Welcome to Metagenomics Workshop!¶
Welcome to the one-day metagenomics assembly workshop. This tutorial will guide you through the typical steps of metagenome assembly and binning.
Setting up your AWS instance¶
As metagenome assemblies require a lot of compute resources, we will run the tutorial on Amazon AWS. Each workshop participant will start an AWS instance and run all jobs on this instance.
We will use the BiBiGrid framework to start an AWS instance. BiBiGrid is an automatic setup tool for the Oracle Grid Engine inside Amazon’s Elastic Compute Cloud. It offers easy configurability and maintenance of a compute cluster of arbitrary size via command-line. See the BiBiGrid home page for more info.
First, download a special version of the BiBiGrid tool which you can use to start up an AWS instance which we pre-configured for this tutorial:
mkdir ~/mg-tutorial
cd ~/mg-tutorial
wget https://s3-eu-west-1.amazonaws.com/mg-tutorial-adm/bibigrid_tutorial.tar.gz
Unzip the tar-ball and change to the bibigrid directory:
tar xvzf bibigrid_tutorial.tar.gz
cd bibigrid
Now you can start an AWS Instance:
./bibigrid -c -o bibigrid.properties -u USERNAME
Once the AWS instance is running, make sure you take note of its IP address. We will need it later!
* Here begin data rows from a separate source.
(** * On concrete requests and logs *)
Definition std_json (v : json) : string := dumps false v.
Definition user_names (u : Z) : option string := if u =? 3 then Some "eva" else None.
Definition with_key : Principal := mkPrincipal 3 None (Some 12).
Definition with_session : Principal := mkPrincipal 3 (Some "s1") None.
Definition at_noon := audit_dispatch std_json user_names 1200 true.
Definition shown (r : AuditRow) : option string * option string * option Z * option string * option Z * option string :=
  (al_action r, al_type r, al_entity r, al_endpoint r, al_status r, al_details r).
Definition removal : Request := mkRequest "DELETE" "/entities/42/" (Some "/entities/{entity_id}") [] (Some with_key) (Some "10.0.0.9").
Lemma audit_trail_exact_witness :
  exists row, at_noon removal (Ok 204) [] = (Ok 204, [row]) /\ al_key row = Some 12 /\
    shown row = (Some "DELETE", Some "entity", Some 42, Some "/entities/42/", Some 204, None).
Proof.
  assert (Hid : readable_id (rq_path removal)) by (vm_compute; discriminate).
  destruct (audit_trail_exact std_json user_names 1200 true removal (Ok 204) [] Hid) as (H1 & _ & H2 & _).
  destruct (H2 204 eq_refl eq_refl eq_refl ltac:(by apply (bool_decide_unpack _))) as (row & H & _).
  exists row. split; [unfold at_noon; destruct (audit_dispatch _ _ _ _ _ _ _) as [a b]; cbn [fst snd] in *; by rewrite H1, H|].
  assert (E : snd (at_noon removal (Ok 204) []) = [row]) by exact H. vm_compute in E. injection E as <-. split; reflexivity.
Defined.
Definition search (term : string) : Request :=
  mkRequest "GET" "/entities" (Some "/entities") [("q", term); ("limit", "501"); ("skip", "0")] (Some with_session) None.
Lemma query_values_hidden_witness :
  at_noon (search "Ada Lovelace") (Ok 200) [] = at_noon (search "Noether") (Ok 200) [] /\
  map (fun r => al_details r) (snd (at_noon (search "Noether") (Ok 200) [])) =
    [Some (std_json (JObj [("query_keys", JArr [JStr "limit"; JStr "q"; JStr "skip"]); ("limit", JInt 501); ("skip", JInt 0)]))].
Proof. split; [by apply (query_values_hidden std_json user_names 1200 true (search "Noether") (search "Ada Lovelace") (Ok 200) [])|vm_compute; reflexivity]. Defined.

Definition logged (i u t : Z) : AuditRow :=
  mkAuditRow i (Some "entity.delete") (Some "entity") (Some 5) (Some u) None None None None None None None None (Some t).
Definition eva : User := mkUser 3 "viewer" (Some 7).
Definition bob : User := mkUser 4 "editor" (Some 7).
Definition ex_center : Center := mkCenter [logged 1 9 10; logged 2 9 20] [] [].
Definition ex_center_calls : list CenterCall := [ReadOne 2 eva; Append (logged 3 9 30); ReadAll 40 bob; ReadOne 1 bob; Append (logged 4 9 50)].
Lemma read_stays_read_witness :
  let c := center_history (ReadOne 1 eva :: ex_center_calls) ex_center in
  fst (get_unread_count eva (clean c)) = Ok 2 /\ fst (get_unread_count bob (clean c)) = Ok 1 /\ read_now 3 c (logged 1 9 10) = true.
Proof.
  set (c1 := center_call ex_center (ReadOne 1 eva)).
  destruct (read_stays_read ex_center_calls c1 3) as [H _].
  - by repeat constructor.
  - vm_compute. repeat (split; try done); repeat constructor; discriminate.
  - split; [vm_compute; reflexivity|]. split; [vm_compute; reflexivity|].
    destruct (H (logged 1 9 10)) as [_ Hr]; [by left|vm_compute; reflexivity|exact Hr].
Defined.

(** ** Where they part from what they say *)
(** The centre shows the log of the whole platform: neither the organisation nor
    the role of the reader matters. *)
Lemma center_ignores_organisation skip limit action user user' c : user_id user = user_id user' ->
  get_notification_center skip limit action user (clean c) = get_notification_center skip limit action user' (clean c).
Proof. intros E. unfold get_notification_center. by rewrite E. Qed.
Lemma viewer_sees_other_tenants :
  match fst (get_notification_center 0 50 None eva (clean ex_center)) with Ok f => map (fun it => al_user it.1) (fd_items f) = [Some 9; Some 9] | _ => False end.
Proof. by vm_compute. Qed.
(** A row is promised for every successful mutating request: a refused one leaves
    one too, and one that fails with an exception of the application none. *)
Lemma refused_request_is_logged :
  map shown (snd (at_noon removal (Ok 403) [])) = [(Some "DELETE", Some "entity", Some 42, Some "/entities/42/", Some 403, None)] /\
  snd (at_noon removal (Raise (Exn "RuntimeError" "after its commit")) []) = [].
Proof. by vm_compute. Qed.
(** Paging is recognised by the names skip and limit: a sweep by page and size
    is not audited. *)
Lemma sweep_by_page_is_not_audited :
  read_audit_class "GET" "/webhooks/{webhook_id}/deliveries" [("page", "40"); ("size", "100")] (Some with_session) = None /\
  read_audit_class "GET" "/entities" [("skip", "100"); ("limit", "20")] (Some with_session) = Some READ.
Proof. by vm_compute. Qed.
BiBiGrid will give you the necessary information you need to login to the instance (note that in your case the IP address will be different!):
export BIBIGRID_MASTER=<AWS IP ADDRESS>
You can then log on the master node with:
ssh -i MGAssemblyTutorial.pem ubuntu@$BIBIGRID_MASTER
Download the Tutorial Data Set¶
We have prepared a small toy data set for this tutorial. You can download the data set using the following commands:
cd /vol/spool
java -jar ~/bibis3-1.6.0.jar -d --region eu-west-1 s3://mg-tutorial/tutorial-data.tar .
Unzip the tar-ball and change to the data directory:
tar xf tutorial-data.tar
cd tutorial-data
The tutorial-data directory has the following content:
| File | Content |
|---|---|
| genomes/ | Directory containing the reference genomes |
| gold_std/ | Gold Standard assemblies |
| read1.fq | Read 1 of paired reads (FASTQ) |
| read2.fq | Read 2 of paired reads (FASTQ) |
| reads.fas | Shuffled reads (FASTA) |
FastQC Quality Control¶
FastQC aims to provide a simple way to do some quality control checks on raw sequence data coming from high throughput sequencing pipelines. It provides a modular set of analyses which you can use to give a quick impression of whether your data has any problems of which you should be aware before doing any further analysis.
The main functions of FastQC are
- Import of data from BAM, SAM or FastQ files (any variant)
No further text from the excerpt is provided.